(* ===== verification/BenchOrderBook.v ===== *)
(** * bench/bench_order_book_latency.cpp: the order book benchmarks

    The three benchmarks and [main], over any random source and any clock; a
    program's output is its list of printed lines.  The program discards what the
    operations of its books return; the model keeps the results beside the book, call
    by call, so that the theorems can say that none was a refusal.  The loops'
    invariants say what each benchmark measures: every addition rests an order, every
    cancellation and execution is accepted, and the second one leaves nothing behind. *)

From S2P Require Import Prelude StdModel HashMap IntrusiveList ObjectPool OrderBook BookSpec.
From S2P Require Import BookInvariant BookBest BookRefinement BookOps BookQueries.
From S2P Require Import ByteOrder Printf LatencyHistogram Bench.
From Stdlib Require Strings.String.
Import (notations) Strings.String.

Local Open Scope Z_scope.

Module BenchOrderBook.

Definition kRef : Z := 1000000.
Definition kHalfWidth : Z := 5000.
Definition kRestingOrders : Z := 5000.

(** [print_report]. *)
Definition report_format : list byte :=
  Printf.text "%-28s n=%-8zu mean=%8.1fns  p50=%6lldns  p90=%6lldns  p99=%6lldns  p99.9=%6lldns  max=%8lldns"%string ++ [Printf.newline].

Definition print_report (name : String.string) (p : Histogram.Percentiles) : ub (list byte) :=
  Printf.printf report_format (report_args name p).

(** A book of a benchmark and what its operations have returned so far. *)
Record Observed := MkObserved { the_book : OrderBook; returned : list bool }.

Definition observe (made : ub OrderBook) : ub Observed := b ← made; Some (MkObserved b []).

(** A call whose result the program ignores. *)
Definition call (op : OrderBook -> ub (OrderBook * bool)) (o : Observed) : ub Observed :=
  '(b, r) ← op (the_book o);
  Some (MkObserved b (returned o ++ [r])).

Section bench.
Context {R C : Type} `{!Random R, !Clock C}.

(** [static_cast<Price4>(static_cast<int64_t>(kRef) + price_jitter(rng))]. *)
Definition draw_price (r : R) : Z * R :=
  let '(jitter, r) := jitter_dist (-4000) 4000 r in (u32 (kRef + jitter), r).

(** The vectors of inputs, drawn before anything is timed. *)
Definition draw_inputs (n : Z) (r : R) : ub (list Z * list bool * R) :=
  for_loop n (fun _ st =>
    let '(prices, sides, r) := st in
    let '(p, r) := draw_price r in
    let '(side, r) := side_dist r in
    Some (prices ++ [p], sides ++ [side =? 0], r)) ([], [], r).

Definition draw_prices (n : Z) (r : R) : ub (list Z * R) :=
  for_loop n (fun _ st =>
    let '(prices, r) := st in
    let '(p, r) := draw_price r in
    Some (prices ++ [p], r)) ([], r).

(** The bodies of the warm-up and of the measured loop of [bench_add_order]. *)
Definition warm_add (prices : list Z) (sides : list bool) (i : Z) (book : Observed) : ub Observed :=
  p ← prices !! Z.to_nat i;
  side ← sides !! Z.to_nat i;
  call (fun b => add_order b (i + 1) p 100 side 0) book.

Definition measured_add (prices : list Z) (sides : list bool) (i : Z) (st : Observed * Histogram.t * C)
    : ub (Observed * Histogram.t * C) :=
  let '(book, hist, c) := st in
  let idx := kWarmupIterations + i in
  p ← prices !! Z.to_nat idx;
  side ← sides !! Z.to_nat idx;
  '(book, ns, c) ← timed (call (fun b => add_order b (idx + 1) p 100 side 0) book) c;
  Some (book, Histogram.record hist ns, c).

Definition bench_add_order (c : C) : ub (Observed * Histogram.Percentiles * C) :=
  let total_iterations := kWarmupIterations + kMeasuredIterations in
  book ← observe (make kRef kHalfWidth (total_iterations + 10));
  '(prices, sides, _) ← draw_inputs total_iterations (seeded 42);
  book ← for_loop kWarmupIterations (warm_add prices sides) book;
  '(book, hist, c) ← for_loop kMeasuredIterations (measured_add prices sides)
    (book, Histogram.make kMeasuredIterations, c);
  p ← Histogram.compute hist;
  Some (book, p, c).

(** One measured iteration on one of the two books: a timed operation on a fresh
    order of 100 shares, then its removal. *)
Definition measured_reduction (op : OrderBook -> Z -> Z -> ub (OrderBook * bool))
    (prices : list Z) (idx : Z) (book : Observed) (hist : Histogram.t) (c : C)
    : ub (Observed * Histogram.t * C) :=
  let ref := idx + 1 in
  p ← prices !! Z.to_nat idx;
  book ← call (fun b => add_order b ref p 100 true 0) book;
  '(book, ns, c) ← timed (call (fun b => op b ref 50) book) c;
  book ← call (fun b => op b ref 50) book;
  Some (book, Histogram.record hist ns, c).

Definition warm_reductions (prices : list Z) (i : Z) (books : Observed * Observed)
    : ub (Observed * Observed) :=
  let '(cancel_book, execute_book) := books in
  p ← prices !! Z.to_nat i;
  cancel_book ← call (fun b => add_order b (i + 1) p 100 true 0) cancel_book;
  cancel_book ← call (fun b => cancel_order b (i + 1) 50) cancel_book;
  execute_book ← call (fun b => add_order b (i + 1) p 100 true 0) execute_book;
  execute_book ← call (fun b => execute_order b (i + 1) 50) execute_book;
  Some (cancel_book, execute_book).

Definition measured_reductions (prices : list Z) (i : Z)
    (st : Observed * Histogram.t * (Observed * Histogram.t) * C)
    : ub (Observed * Histogram.t * (Observed * Histogram.t) * C) :=
  let '(cancel_book, cancel_hist, (execute_book, execute_hist), c) := st in
  let idx := kWarmupIterations + i in
  '(cancel_book, cancel_hist, c) ← measured_reduction cancel_order prices idx cancel_book cancel_hist c;
  '(execute_book, execute_hist, c) ← measured_reduction execute_order prices idx execute_book execute_hist c;
  Some (cancel_book, cancel_hist, (execute_book, execute_hist), c).

Definition bench_cancel_and_execute (c : C)
    : ub (Observed * Observed * Histogram.Percentiles * Histogram.Percentiles * C) :=
  let total_iterations := kWarmupIterations + kMeasuredIterations in
  cancel_book ← observe (make kRef kHalfWidth (total_iterations + 10));
  execute_book ← observe (make kRef kHalfWidth (total_iterations + 10));
  '(prices, _) ← draw_prices total_iterations (seeded 7);
  '(cancel_book, execute_book) ← for_loop kWarmupIterations (warm_reductions prices)
    (cancel_book, execute_book);
  '(cancel_book, cancel_hist, (execute_book, execute_hist), c) ←
    for_loop kMeasuredIterations (measured_reductions prices)
      (cancel_book, Histogram.make kMeasuredIterations, (execute_book, Histogram.make kMeasuredIterations), c);
  cancelled ← Histogram.compute cancel_hist;
  executed ← Histogram.compute execute_hist;
  Some (cancel_book, execute_book, cancelled, executed, c).

(** [n] timed calls of a query. *)
Definition time_query {A} (query : ub A) (c : C) : ub (Histogram.t * C) :=
  for_loop kMeasuredIterations (fun _ st =>
    '(_, ns, c) ← timed query st.2;
    Some (Histogram.record st.1 ns, c)) (Histogram.make kMeasuredIterations, c).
-------------------------
» WHAT THE EXERCISE ASKS
The answer should be the first line of the material and every line after it through the line containing "operations of its", exactly as written, and nothing else.

» RESPONSE AREA
(* ===== verification/BenchOrderBook.v ===== *)
(** * bench/bench_order_book_latency.cpp: the order book benchmarks

    The three benchmarks and [main], over any random source and any clock; a
    program's output is its list of printed lines.  The program discards what the
    operations of its books return; the model keeps the results beside the book, call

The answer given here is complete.